Exercise requirements >> Report each line of the data below in which "Context" appears.

Records to process >>
(** C6.  The limit itself is kept: a buffer that holds
    [MAX_NETLOG_LINE = 4096] characters or more without a line feed
    makes [read_newline] raise "overly long line".  But nothing that
    arrives on the socket ever gets into the buffer.  With a shorter
    buffer without a line feed, [read_newline] reads once; the [bytes]
    that [recv] returns are not the [str] [""] that stands for the end
    of the stream, not even the [b''] of a peer that has closed, and
    cannot be added to the [str] buffer: the call ends with [TypeError].
    So at the negotiation a line of 4096 bytes without a line feed, and
    a peer that closes cleanly, both end [handle] with [TypeError], not
    with "overly long line" and not with [EOFError]; the socket is
    closed, and registry and file system are as before. *)
Theorem read_newline_refuses_deliveries :
  (forall cid w buf,
     ctx_buf (ctxs w !!! cid) = Some buf ->
     PyStr.find PyStr.newline buf < 0 ->
     MAX_NETLOG_LINE <= PyStr.len buf ->
     read_newline cid w = (Raise (CuckooOperationalError OverlyLongLine), w))
  /\ (forall cid w buf d rest,
        ctx_buf (ctxs w !!! cid) = Some buf ->
        PyStr.find PyStr.newline buf < 0 ->
        PyStr.len buf < MAX_NETLOG_LINE ->
        cid ∉ shut_rd w ->
        ctx_incoming (ctxs w !!! cid) = RecvData d :: rest ->
        read_newline cid w
        = (Raise TypeError,
           set_ctxs (fun m => <[cid := with_incoming rest (m !!! cid)]> m) w))
  /\ (forall cid w buf,
        ctx_buf (ctxs w !!! cid) = Some buf ->
        PyStr.find PyStr.newline buf < 0 ->
        PyStr.len buf < MAX_NETLOG_LINE ->
        cid ∈ shut_rd w \/ ctx_incoming (ctxs w !!! cid) = [] ->
        read_newline cid w = (Raise TypeError, w))
  /\ (forall X meanwhile sock ip w task_id stream,
        tasks w !! ip = Some task_id -> task_id <> 0 ->
        sock ∉ shut_rd w ->
        stream = [] \/ (exists d rest, stream = RecvData d :: rest) ->
        exists w',
          serve_connection X meanwhile sock stream ip w = (Raise TypeError, w')
          /\ last (trace w') = Some (EvSockClose sock)
          /\ same_files w w' /\ same_registry w w').
Proof.
  split; [|split; [|split]].
  - intros cid w buf Hb Hn Hl. exact (read_newline_overlong cid w buf Hb Hn Hl).
  - intros cid w buf d rest Hb Hn Hl Hs Hi.
    exact (read_newline_delivery cid w buf Hb Hn Hl d rest Hs Hi).
  - intros cid w buf Hb Hn Hl Hc. exact (read_newline_closed cid w buf Hb Hn Hl Hc).
  - intros X meanwhile sock ip w task_id stream Ht Hz Hs Hst.
    unfold serve_connection, try_finally.
    destruct Hst as [-> | (d & rest & ->)].
    + rewrite (handle_closed X meanwhile sock ip w task_id Ht Hz).
      eexists. split; [reflexivity|]. cbn.
      split; [apply last_snoc|]. repeat split; reflexivity.
    + rewrite (handle_first_delivery X meanwhile sock d rest ip w task_id Ht Hz Hs).
      eexists. split; [reflexivity|]. cbn.
      split; [apply last_snoc|]. repeat split; reflexivity.
Qed.
Lemma dset_NoDup d k v : NoDup (dkeys d) -> NoDup (dkeys (dset d k v)).
Proof.
  intros Hd. destruct (dget d k) as [v'|] eqn:Hk.
  - by rewrite (dkeys_dset_old _ _ _ _ Hk).
  - rewrite (dkeys_dset_new _ _ _ Hk). apply NoDup_app; split_and!; [done| |apply NoDup_singleton].
    apply dget_None_keys in Hk. set_solver.
Qed.

Lemma dset_elem d k v k' v' :
  NoDup (dkeys d) -> (k', v') ∈ dset d k v -> (k' = k /\ v' = v) \/ (k' <> k /\ (k', v') ∈ d).
Proof.
  intros Hd Hin. apply elem_dget in Hin; [|by apply dset_NoDup].
  destruct (decide (k' = k)) as [->|Hne].
  - rewrite dget_dset_eq in Hin. naive_solver.
  - rewrite dget_dset_ne in Hin by done. right; eauto using dget_Some_elem.
Qed.

Lemma dkeys_ddel_sub d k : dkeys (ddel d k) `sublist_of` dkeys d.
Proof.
  unfold dkeys. induction d as [|[k' v'] d IH]; simpl; [done|].
  case_decide; simpl; by constructor.
Qed.

Lemma ddel_NoDup d k : NoDup (dkeys d) -> NoDup (dkeys (ddel d k)).
Proof. intros Hd. eapply sublist_NoDup; [exact Hd | apply dkeys_ddel_sub]. Qed.

Lemma dget_ddel_eq d k : NoDup (dkeys d) -> dget (ddel d k) k = None.
Proof.
  unfold dkeys. induction d as [|[k' v'] d IH]; simpl; [done|].
  rewrite NoDup_cons. intros [Hn Hd]. case_decide; subst.
  - by apply dget_None_keys.
  - simpl. rewrite decide_False by done. auto.
Qed.

Lemma dget_ddel_ne d k k' : k <> k' -> dget (ddel d k) k' = dget d k'.
Proof.
  intros Hne. induction d as [|[k1 v1] d IH]; simpl; [done|].
  repeat case_decide; simpl; repeat case_decide; naive_solver.
Qed.

End DictFacts.

#[export] Hint Resolve dset_NoDup ddel_NoDup : openpine.

(** ** Sorting *)
Section SortFacts.
Context {A : Type} (le : A -> A -> bool).
Implicit Types (x y : A) (l : list A).

Lemma sort_insert_perm x l : Permutation (sort_insert le x l) (x :: l).
Proof.
  induction l as [|y l IH]; simpl; [done|]. destruct (le x y); [done|].
  rewrite IH. apply perm_swap.
Qed.

Lemma sort_by_perm l : Permutation (sort_by le l) l.
Proof. induction l as [|x l IH]; simpl; [done|]. by rewrite sort_insert_perm, IH. Qed.

Lemma elem_of_sort_by x l : x ∈ sort_by le l <-> x ∈ l.
Proof. by rewrite sort_by_perm. Qed.

Lemma length_sort_by l : length (sort_by le l) = length l.
Proof. by rewrite sort_by_perm. Qed.

Context (le_total : forall x y, le x y = true \/ le y x = true).
Context (le_trans : forall x y z, le x y = true -> le y z = true -> le x z = true).

Abbreviation sorted := (StronglySorted (fun x y => le x y = true)).

Lemma sort_insert_sorted x l : sorted l -> sorted (sort_insert le x l).
Proof.
  induction l as [|y l IH]; simpl; intros Hs; [by repeat constructor|].
  inversion Hs as [|? ? Hs' Hall]; subst.
  destruct (le x y) eqn:Hxy.
  - constructor; [done|]. constructor; [done|]. eapply Forall_impl; [exact Hall|]. simpl. eauto.
  - constructor; [auto|]. rewrite sort_insert_perm. constructor; [|done].
    destruct (le_total x y); [congruence | done].
Qed.

Lemma sort_by_sorted l : sorted (sort_by le l).
Proof. induction l; simpl; [constructor|]. by apply sort_insert_sorted. Qed.

Lemma sort_insert_sorted_id x l : sorted (x :: l) -> sort_insert le x l = x :: l.
Proof.
  destruct l as [|y l]; [done|]. inversion 1 as [|? ? _ Hall]; subst. simpl.
  inversion Hall; subst. by case_match.
Qed.

Lemma sort_by_sorted_id l : sorted l -> sort_by le l = l.
Proof.
  induction l as [|x l IH]; [done|]. intros Hs. simpl. rewrite IH by (by inversion Hs).
  by apply sort_insert_sorted_id.
Qed.

(** Stability: elements that compare equal both ways keep their order. *)
Lemma sort_by_stable (p : A -> bool) l :
  (forall x y, p x = true -> p y = true -> le x y = true) ->
  List.filter p (sort_by le l) = List.filter p l.
Proof.
  intros Hp. assert (Hins : forall x l, List.filter p (sort_insert le x l) =
    if p x then x :: List.filter p l else List.filter p l).
  { intros x l'. induction l' as [|y l' IH]; simpl; [done|].
    destruct (le x y) eqn:Hxy; simpl; [done|]. rewrite IH.
    destruct (p x) eqn:Hx, (p y) eqn:Hy; try done. rewrite (Hp x y) in Hxy; done. }
  induction l as [|x l IH]; simpl; [done|]. by rewrite Hins, IH.
Qed.

Lemma max_by_from_elem b l : max_by_from le b l = b \/ max_by_from le b l ∈ l.
Proof.
  revert b; induction l as [|y l IH]; intros b; simpl; [by left|].
  destruct (IH (if le y b then b else y)) as [Heq|Hin]; [|right; by right].
  rewrite Heq. case_match; [by left | right; by left].
Qed.

Lemma max_by_from_ge b l x : x = b \/ x ∈ l -> le x (max_by_from le b l) = true.
Proof.
  revert b x; induction l as [|y l IH]; intros b x Hx; simpl.
  { destruct Hx as [->|Hx]; [|set_solver]. by destruct (le_total b b). }
  destruct Hx as [->|Hx%elem_of_cons].
  - destruct (le y b) eqn:Hyb; [apply IH; by left|].
    apply (le_trans _ y); [|apply IH; by left]. destruct (le_total y b); congruence.
  - destruct Hx as [->|Hx]; [|apply IH; by right].
    destruct (le y b) eqn:Hyb; [|apply IH; by left].
    eapply le_trans; [exact Hyb | apply IH; by left].
Qed.

Lemma max_by_spec l m : max_by le l = Some m -> m ∈ l /\ forall x, x ∈ l -> le x m = true.
Proof.
  destruct l as [|b l]; simpl; [done|]. intros [= <-]. split.
  - destruct (max_by_from_elem b l) as [->|]; [by left | by right].
  - intros x Hx. apply max_by_from_ge. by apply elem_of_cons in Hx.
Qed.

End SortFacts.

Lemma pair_leb_total a b : pair_leb a b = true \/ pair_leb b a = true.
Proof. unfold pair_leb. destruct a, b; simpl. lia. Qed.

Lemma pair_leb_trans a b c : pair_leb a b = true -> pair_leb b c = true -> pair_leb a c = true.
Proof. unfold pair_leb. destruct a, b, c; simpl. lia. Qed.

Lemma str_ltb_irrefl s : str_ltb s s = false.
Proof. induction s as [|c s IH]; simpl; [done|]. rewrite IH, Nat.ltb_irrefl. by rewrite andb_false_r. Qed.

Lemma str_ltb_trans s t u : str_ltb s t = true -> str_ltb t u = true -> str_ltb s u = true.
Proof.
  revert t u. induction s as [|c s IH]; intros [|d t] [|e u]; simpl; try done.
  rewrite !orb_true_iff, !andb_true_iff, !Nat.ltb_lt, !Nat.eqb_eq.
  intros [?|[? ?]] [?|[? ?]]; first [left; lia | right; split; [lia | eauto]].
Qed.

Lemma str_ltb_total s t : str_ltb s t = true \/ s = t \/ str_ltb t s = true.
Proof.
  revert t. induction s as [|c s IH]; intros [|d t]; simpl; auto.
  rewrite !orb_true_iff, !andb_true_iff, !Nat.ltb_lt, !Nat.eqb_eq.
  destruct (Nat.lt_trichotomy (Ascii.nat_of_ascii c) (Ascii.nat_of_ascii d)) as [?|[Heq|?]]; auto.
  destruct (IH t) as [?|[->|?]]; auto.
  right; left. f_equal. rewrite <-(Ascii.ascii_nat_embedding c), Heq. apply Ascii.ascii_nat_embedding.
Qed.

Lemma str_leb_total s t : str_leb s t = true \/ str_leb t s = true.
Proof.
  unfold str_leb. destruct (str_ltb t s) eqn:H1, (str_ltb s t) eqn:H2; simpl; auto.
  pose proof (str_ltb_trans _ _ _ H1 H2) as H. by rewrite str_ltb_irrefl in H.
Qed.

Lemma str_leb_trans s t u : str_leb s t = true -> str_leb t u = true -> str_leb s u = true.
Proof.
  unfold str_leb. rewrite !negb_true_iff. intros H1 H2.
  destruct (str_ltb u s) eqn:H3; [|done].
  destruct (str_ltb_total s t) as [H|[->|H]]; [|congruence|congruence].
  pose proof (str_ltb_trans _ _ _ H3 H). congruence.
Qed.

Lemma str_leb_antisym s t : str_leb s t = true -> str_leb t s = true -> s = t.
Proof.
  unfold str_leb. rewrite !negb_true_iff. intros.
  destruct (str_ltb_total s t) as [H1|[?|H1]]; congruence.
Qed.

(** ** Case *)

Lemma str_map_idem f s : (forall c, f (f c) = f c) -> str_map f (str_map f s) = str_map f s.
Proof. intros Hf. induction s as [|c s IH]; simpl; [done|]. by rewrite Hf, IH. Qed.

Lemma str_upper_idem s : str_upper (str_upper s) = str_upper s.
Proof. apply str_map_idem. intros [[] [] [] [] [] [] [] []]; reflexivity. Qed.

Lemma str_lower_idem s : str_lower (str_lower s) = str_lower s.
Proof. apply str_map_idem. intros [[] [] [] [] [] [] [] []]; reflexivity. Qed.

(** ** Truthiness *)

Lemma opt_truthy_Some s v : opt_truthy s = Some v <-> s = Some v /\ v <> "".
Proof.
  unfold opt_truthy, str_truthy. destruct s as [w|]; [|naive_solver].
  case_bool_decide; simpl; naive_solver.
Qed.

#[export] Hint Resolve pair_leb_total pair_leb_trans str_leb_total str_leb_trans : openpine.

The completed task >>
Context {A : Type} (le : A -> A -> bool).
Context (le_total : forall x y, le x y = true \/ le y x = true).
Context (le_trans : forall x y z, le x y = true -> le y z = true -> le x z = true).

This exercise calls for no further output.